- _Data under study_
(* ===== verification/Arithmetic.v ===== *)
(** * SQL arithmetic (tidessql/src/value.c, value.h)

    Binding an arithmetic operation to the types of its operands and
    evaluating it. Signed operations whose result would leave the type are
    undefined behaviour, so the model makes them [Fault]; unsigned ones wrap.
    pow(10, n) is a function of the C library the model is parametric in. *)

From S2P Require Import Prelude Row Command Errors Budget Float Value.

(** ** Data *)

Definition ORM_SQL_ADD : Z := 0.
Definition ORM_SQL_SUBTRACT : Z := 1.
Definition ORM_SQL_MULTIPLY : Z := 2.
Definition ORM_SQL_POSITIVE : Z := 3.
Definition ORM_SQL_NEGATE : Z := 4.
Definition ORM_SQL_ABSOLUTE : Z := 5.
Definition ORM_SQL_SIGN : Z := 6.
Definition ORM_SQL_FLOOR : Z := 7.
Definition ORM_SQL_CEIL : Z := 8.
Definition ORM_SQL_DIVIDE : Z := 9.
Definition ORM_SQL_INTEGER_DIVIDE : Z := 10.
Definition ORM_SQL_MODULO : Z := 11.
Definition ORM_SQL_ROUND : Z := 12.
Definition ORM_SQL_TRUNCATE : Z := 13.

Record orm_sql_arithmetic : Type := mk_arithmetic {
  a_op : Z;
  a_left : orm_sql_type;
  a_right : orm_sql_type;
  a_result : orm_sql_type
}.

Inductive orm_sql_numeric_condition : Type :=
| ORM_SQL_NUMERIC_EXACT
| ORM_SQL_NUMERIC_DIVISION_BY_ZERO.

(** ** Binding *)

Definition arithmetic_unary (op : Z) : bool := (ORM_SQL_POSITIVE <=? op) && (op <=? ORM_SQL_CEIL).
Definition numeric_type (kind : Z) : bool := (kind =? KIND_NULL) || integral kind || (kind =? KIND_DOUBLE).
Definition arithmetic_division (op : Z) : bool := (ORM_SQL_DIVIDE <=? op) && (op <=? ORM_SQL_MODULO).
Definition arithmetic_rounding (op : Z) : bool := (op =? ORM_SQL_ROUND) || (op =? ORM_SQL_TRUNCATE).
(** ** Conversions *)

Definition assignment_charge (bytes_ : Z) : B unit :=
  budget ← gets is_some;
  raise_if (negb budget) TURBODB_STATUS_INVALID_ARGUMENT "column assignment requires a budget";;
  raise_if (bytes_ =? UINT64_MAX) TURBODB_STATUS_LIMIT_EXCEEDED "column assignment work overflow";;
  orm_tidesdb_sql_budget_reserve (Some (charge_amount (u64 (bytes_ + 1)))).

(** A value with the adjustment that made it. *)
Definition adjusted : Type := turbodb_value_t * orm_sql_assignment_adjustment.

Definition assignment_failure {S} (permissive : bool) (reason : orm_sql_assignment_adjustment)
    (replacement : turbodb_value_t) : M turbodb_failure S adjusted :=
  if permissive then mret (replacement, reason)
  else match reason with
  | ORM_SQL_ASSIGNMENT_OUT_OF_RANGE => raise TURBODB_STATUS_OUT_OF_RANGE "column assignment value is out of range"
  | ORM_SQL_ASSIGNMENT_NULL_TO_NOT_NULL => raise TURBODB_STATUS_CONSTRAINT "column assignment violates NOT NULL"
  | _ => raise TURBODB_STATUS_TYPE_ERROR "column assignment value is invalid"
  end.

Definition assignment_i64_from_magnitude {S} (parsed : assignment_number) (permissive : bool)
    : M turbodb_failure S adjusted :=
  let negative_limit := u64 (INT64_MAX + 1) in
  let range := an_overflow parsed ||
    (if an_negative parsed then negative_limit <? an_magnitude parsed else INT64_MAX <? an_magnitude parsed) in
  if range then
    assignment_failure permissive ORM_SQL_ASSIGNMENT_OUT_OF_RANGE
      (turbodb_i64 (if an_negative parsed then INT64_MIN else INT64_MAX))
  else z ← access (signed_of (an_negative parsed) (an_magnitude parsed)); mret (turbodb_i64 z, ORM_SQL_ASSIGNMENT_EXACT).

Definition assignment_u64_from_magnitude {S} (parsed : assignment_number) (permissive : bool)
    : M turbodb_failure S adjusted :=
  let range := an_overflow parsed || (an_negative parsed && negb (an_magnitude parsed =? 0)) in
  if range then
    assignment_failure permissive ORM_SQL_ASSIGNMENT_OUT_OF_RANGE
      (turbodb_u64 (if an_negative parsed then 0 else UINT64_MAX))
  else mret (turbodb_u64 (an_magnitude parsed), ORM_SQL_ASSIGNMENT_EXACT).

Definition assignment_integer_text {S} (target : orm_sql_type) (data : bytes) (permissive : bool)
    : M turbodb_failure S adjusted :=
  let int64 := ty_kind target =? KIND_INT64 in
  parsed ← access (assignment_integer_number data);
  if negb (an_digits parsed) then
    assignment_failure permissive ORM_SQL_ASSIGNMENT_INVALID (if int64 then turbodb_i64 0 else turbodb_u64 0)
  else
    let tail := assignment_trim_tail data (an_end parsed) in
    if negb (tail =? len data) && negb permissive then
      assignment_failure false ORM_SQL_ASSIGNMENT_INVALID turbodb_null
    else
      '(out, adjustment) ← (if int64 then assignment_i64_from_magnitude parsed permissive
                            else assignment_u64_from_magnitude parsed permissive);
      mret (out, match adjustment with
        | ORM_SQL_ASSIGNMENT_EXACT =>
            if negb (tail =? len data) then ORM_SQL_ASSIGNMENT_TRUNCATED
            else if an_rounded parsed then ORM_SQL_ASSIGNMENT_ROUNDED else ORM_SQL_ASSIGNMENT_EXACT
        | a => a
        end).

- _Exercise objective_
Using the listing above, show every line that includes the string "match".

- _Answer to this problem_
  else match reason with
      mret (out, match adjustment with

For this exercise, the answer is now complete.